Черная обезьяна

Лучший роман З.П.

Рекламировать будут «роман про детей-убийц», но на самом деле «Черная обезьяна» — про «нравственные искания» главного героя; так теперь не говорят, но так точнее. К 35 годам у него много чего есть — жена, дети, работа, слава, деньги, но он не контролирует занятые области, а лезет дальше, рыщет, сканирует пространство в поисках непонятно чего — новой женщины, окна в будущее, страшной тайны. Он опрашивает свидетелей странных происшествий, беседует с чиновником-интеллектуалом (хм: «человек, похожий на Прилепина» беседует с «человеком, похожим на Суркова»), знакомится с девушками в метро, стучит в чужие окна; зачем? Ни за чем — инстинкт, любопытство, длинный нос Буратино. Это небезопасная стратегия; по ходу гораздо больше разваливается, чем складывается; но он все равно не останавливается.

Его текущее журналистское расследование — дети-убийцы; такие выморочные сюжеты обычно выводят на мамбо-джамбо вроде «детей индиго» или «секты». У Прилепина это вообще не сюжет, не на расследовании держится роман. Герой эту историю себе измышляет; он таким образом переживает свои отцовские фобии, чувство ответственности за детей и вины перед ними. «Дети-убийцы» — рабочая гипербола; кошмарный образ тех отложенных, долгосрочных последствий, которые мужчины, дышащие полной грудью, запивающие светлое пиво темным, предпочитают игнорировать; только вот они — как заживо сжигаемые в печи котята (есть тут такой момент): не захочешь, а припомнишь. В какой-то момент эти «котята» вернутся и отомстят; отсюда и «сюжет», и отклонения от него — история про поездку в деревню, где у убитой проститутки живет ребенок. Нынешнее состояние — когда «по всем углам обнаружились плотные сгустки пустоты», а Россия — брошенный ребенок, который по вине родителей растет монстром, — это всего лишь отложенное возмездие.

Прилепинская черная обезьяна — это нечто среднее между есенинским «черным человеком» и «белой обезьяной» из выражения «не думать о белой обезья­не»; двойник героя, его карикатурное отражение, твин-пиксовский Боб из зеркала, тревожное второе я, о котором невозможно забыть; носки у героя — цветные, но обезьяна — вот она, черная.
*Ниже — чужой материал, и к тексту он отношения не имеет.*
(** The bytes of a compiled schema are those of its definitions. *)
Lemma schema_bytes_source defs cs :
  from_definitions defs = Ok cs → schema_bytes cs = definitions_bytes defs.
Proof.
  intros Hcs. assert (is_ok (from_definitions defs) = true) as Hok by (by rewrite Hcs).
  apply from_definitions_is_Ok in Hok as [Hok _].
  destruct (from_definitions_steps _ _ Hcs) as (r & _ & _ & HF & _). symmetry.
  apply (definitions_bytes_ext (namespace_compiled defs) defs defs); [done|done|done|].
  intros a b Ha Hab. split; [symmetry; apply Hab|by eapply update_namespace_compiled].
Qed.

(** *** Two visits of the same hash tables *)

Lemma ast_reorder (h1 h2 : HashOrder) c ns :
  @ast_of_config h1 c = legacy_namespace ns → plain_namespace ns →
  ∃ ns', @ast_of_config h2 c = legacy_namespace ns' ∧ plain_namespace ns' ∧ namespace_perm ns ns'.
Proof.
  unfold ast_of_config, legacy_namespace. intros [= Hn Hr] Hp.
  set (f := λ r, mkRelationAst _ _) in *.
  assert (f <$> @hash_values h2 _ _ _ _ (config_relations c) ≡ₚ
          map legacy_relation (ns_relations ns)) as Hp2.
  { rewrite <- Hr. by rewrite (@hash_values_perm h1), (@hash_values_perm h2). }
  apply Permutation_map_inv in Hp2 as (l & -> & Hl).
  exists (mkNamespaceDefinition (ns_name ns) l). split; [by rewrite Hn|].
  split; [|by split]. unfold plain_namespace in *. cbn [ns_relations]. by rewrite <- Hl.
Qed.

Lemma asts_reorder (h1 h2 : HashOrder) configs defs :
  map (@ast_of_config h1) configs = map legacy_namespace defs → Forall plain_namespace defs →
  ∃ defs', map (@ast_of_config h2) configs = map legacy_namespace defs' ∧
           Forall plain_namespace defs' ∧ Forall2 namespace_perm defs defs'.
Proof.
  revert defs. induction configs as [|c configs IH]; intros [|ns defs] Hm Hp; try done.
  - exists []. split_and!; constructor.
  - apply cons_eq_inj in Hm as [Hc Hm]. apply Forall_cons in Hp as [Hn Hp].
    destruct (ast_reorder h1 h2 c ns Hc Hn) as (ns' & E & Hn' & Hs).
    destruct (IH defs Hm Hp) as (defs' & E' & Hp' & HF).
    exists (ns' :: defs'). simpl. rewrite E, E'. split_and!; [done|by constructor|by constructor].
Qed.
Lemma offer_spec u verify s :
  lookup_ok s → full s = false → u ∈ seen_subjects s → u ∉ found_subjects s →
  of_type subject_type u →
  let '(r, s') := offer u verify s in
  r ≠ Err OutOfFuel ∧ lookup_ok s' ∧ walks s s' ∧
  seen_subjects s' = seen_subjects s ∧ seen_usersets s' = seen_usersets s ∧
  match r with
  | Ok true => found_subjects s' = found_subjects s ++ [u] ∧ (verify = true → check_says u s true)
  | Ok false => found_subjects s' = found_subjects s ∧ verify = true ∧ check_says u s false
  | Err _ => found_subjects s' = found_subjects s
  end.
Proof.
  intros Hs Hf Hu Hn Ht. unfold offer. destruct verify; simpl.
  - destruct (check_candidate_frame u s Hs) as (r & c & E & Hr & Hs1 & Hw1). unfold st_bind. rewrite E.
    destruct r as [[]|e]; simpl.
    + destruct (push_ok u (set_check c s)) as [Hs2 Hw2]; try done.
      split_and!; try done; [by etransitivity|]. intros _. by eexists.
    + split_and!; try done. by eexists.
    + split_and!; done.
  - destruct (push_ok u s) as [Hs2 Hw2]; try done.
Qed.

Lemma within_collect_user i verify s :
  lookup_ok s → full s = false →
  returns s (collect_user_candidate resource permission subject_type limits i verify).
Proof.
  intros Hs Hf. unfold returns. rewrite collect_user_offer.
  case_bool_decide as Ht; [|done]. simpl. destruct (decide _) as [Hin|Hin]; [done|].
  destruct (see_subject_ok (UserId i) s Hs) as [Hs1 Hw1].
  pose proof (offer_spec (UserId i) verify (see_subject (UserId i) s) Hs1 Hf) as Ho.
  unfold st_bind. destruct (offer _ _ _) as [r s2].
  destruct Ho as (Hr & Hs2 & Hw2 & _); [simpl; set_solver| |done|].
  { intros Hfd. by apply Hin, (lk_seen _ Hs). }
  destruct r; simpl; (split_and!; [|done|by etransitivity]); [done|]. intros [= ->]. by apply Hr.
Qed.

Lemma within_visit n p : within n (visit p).
Proof.
  intros s Hs _. unfold returns, visit. destruct (see_userset_ok p s Hs). by split_and!.
Qed.

Lemma within_collect_userset o rel verify s :
  lookup_ok s → full s = false →
  returns s (collect_userset_candidate resource permission subject_type limits o rel verify).
Proof.
  intros Hs Hf. unfold returns. rewrite collect_userset_offer.
  assert (∀ s, lookup_ok s → returns s (visit (o, rel))) as Hvisit.
  { intros s' Hs'. apply (within_visit (Z.to_nat (remaining_depth (walk_context s')))); [done|lia]. }
  case_bool_decide as Ht; [|by apply Hvisit]. simpl.
  set (u := Userset o _). destruct (decide _) as [Hin|Hin]; [by apply Hvisit|].
  destruct (see_subject_ok u s Hs) as [Hs1 Hw1].
  pose proof (offer_spec u verify (see_subject u s) Hs1 Hf) as Ho.
  unfold st_bind. destruct (offer _ _ _) as [r s2].
  destruct Ho as (Hr & Hs2 & Hw2 & _); [simpl; set_solver| |done|].
  { intros Hfd. by apply Hin, (lk_seen _ Hs). }
  destruct r as [b|e]; [|split_and!; [intros [= ->]; by apply Hr|done|by etransitivity]].
  destruct (b && _).
  - split_and!; [done|done|by etransitivity].
  - destruct (Hvisit s2 Hs2) as (? & ? & ?). split_and!; [done|done|by do 2 etransitivity].
Qed.

(** ** The walk *)

Create HintDb looks discriminated.
#[local] Hint Resolve within_pure within_seq within_walk within_lift within_lift_domain within_fanout
  within_relation_of_id within_relation_of_name : looks.

Lemma returns_within {A} n (m : Lookup A) s :
  within n m → lookup_ok s → (remaining_depth (walk_context s) ≤ Z.of_nat n)%Z → returns s m.
Proof. auto. Qed.

Section recursion.
Variable n : nat.
Variable rec : Object → RelationName → bool → Lookup unit.
Hypothesis Hrec : ∀ o rel v, within n (rec o rel v).

Abbreviation rows := (walk_rows resource permission subject_type limits rec).

Lemma walks_depth m s s' : walks s s' → (remaining_depth (walk_context s) ≤ m)%Z →
  (remaining_depth (walk_context s') ≤ m)%Z.
Proof. intros Hw. by rewrite (sh_depth _ _ (wk_shell _ _ Hw)). Qed.

(** A collection, which needs room for a result, and then the rest. *)
Lemma returns_seq {A B} (m : Lookup A) (f : A → Lookup B) s :
  returns s m → (∀ a, within n (f a)) → (remaining_depth (walk_context s) ≤ Z.of_nat n)%Z →
  returns s (st_bind m f).
Proof.
  intros Hm Hf Hd. unfold returns, st_bind in *.
  destruct (m s) as [[a|e] s1]; destruct Hm as (Hr & Hs1 & Hw);
    [|split_and!; [intros [= ->]; by apply Hr|done|done]].
  pose proof (Hf a s1 Hs1) as Hf1. unfold returns in Hf1.
  rewrite (sh_depth _ _ (wk_shell _ _ Hw)) in Hf1. specialize (Hf1 Hd).
  destruct (f a s1) as [r s2]. destruct Hf1 as (? & ? & ?). split_and!; [done|done|by etransitivity].
Qed.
Ну и она все время «выскакивает» в романе — то эпизод в армии, то с купленной не глядя игрушкой, то сутенеры на площади. Раздвоение в голове героя, постоянную тревогу, «ожидание обезьян», разодранную надвое жизнь передает рваный ритм прозы, стаккато. Удивительно: Прилепину отлично удается как раз то, что у обычных писателей получается натужно, книжно: ловить ритм; для этого нужно иметь не столько воображение и технику, сколько слух. Проще всего объяснить, чем хороша прилепинская проза, так: кто угодно из писателей может получить Bad Sex Award — премию за худшее описание секса; а у Прилепина наоборот: у него ровно эти сцены замечательно получаются; сами найдите, увидите. Здесь вообще много хороших периодов, точных реплик, уместных ремарок, остроумных аллюзий (на шаровские «Будьте как дети», к примеру). Нескладная вроде бы «Черная обезьяна», если присмотреться, тонко сделана; в романе гуляет куча эхо, здесь все друг с другом увязано, зарифмовано и закольцовано.

До «Черной обезьяны» неясно было, что такое Захар Прилепин; многие прежние его вещи страшно резали ухо. «Черная обезьяна» — расчет за все выданные ему авансы. Она целиком (ну почти, за исключением разве что вставных новелл) очень хорошая, с внутренней музыкой проза. И вот тут литература перестает быть экраном и становится проводником; ты испытываешь те же преображения, что рассказчик: голову пронизывает поток жизни, время уносится зря, и больнее всего потому, что каждый промах страшен не тебе самому, а кому-то, кто важнее, чем ты. Очень точно; очень здорово.

Лев Данилкин, "Афиша" - 10 мая 2011 г.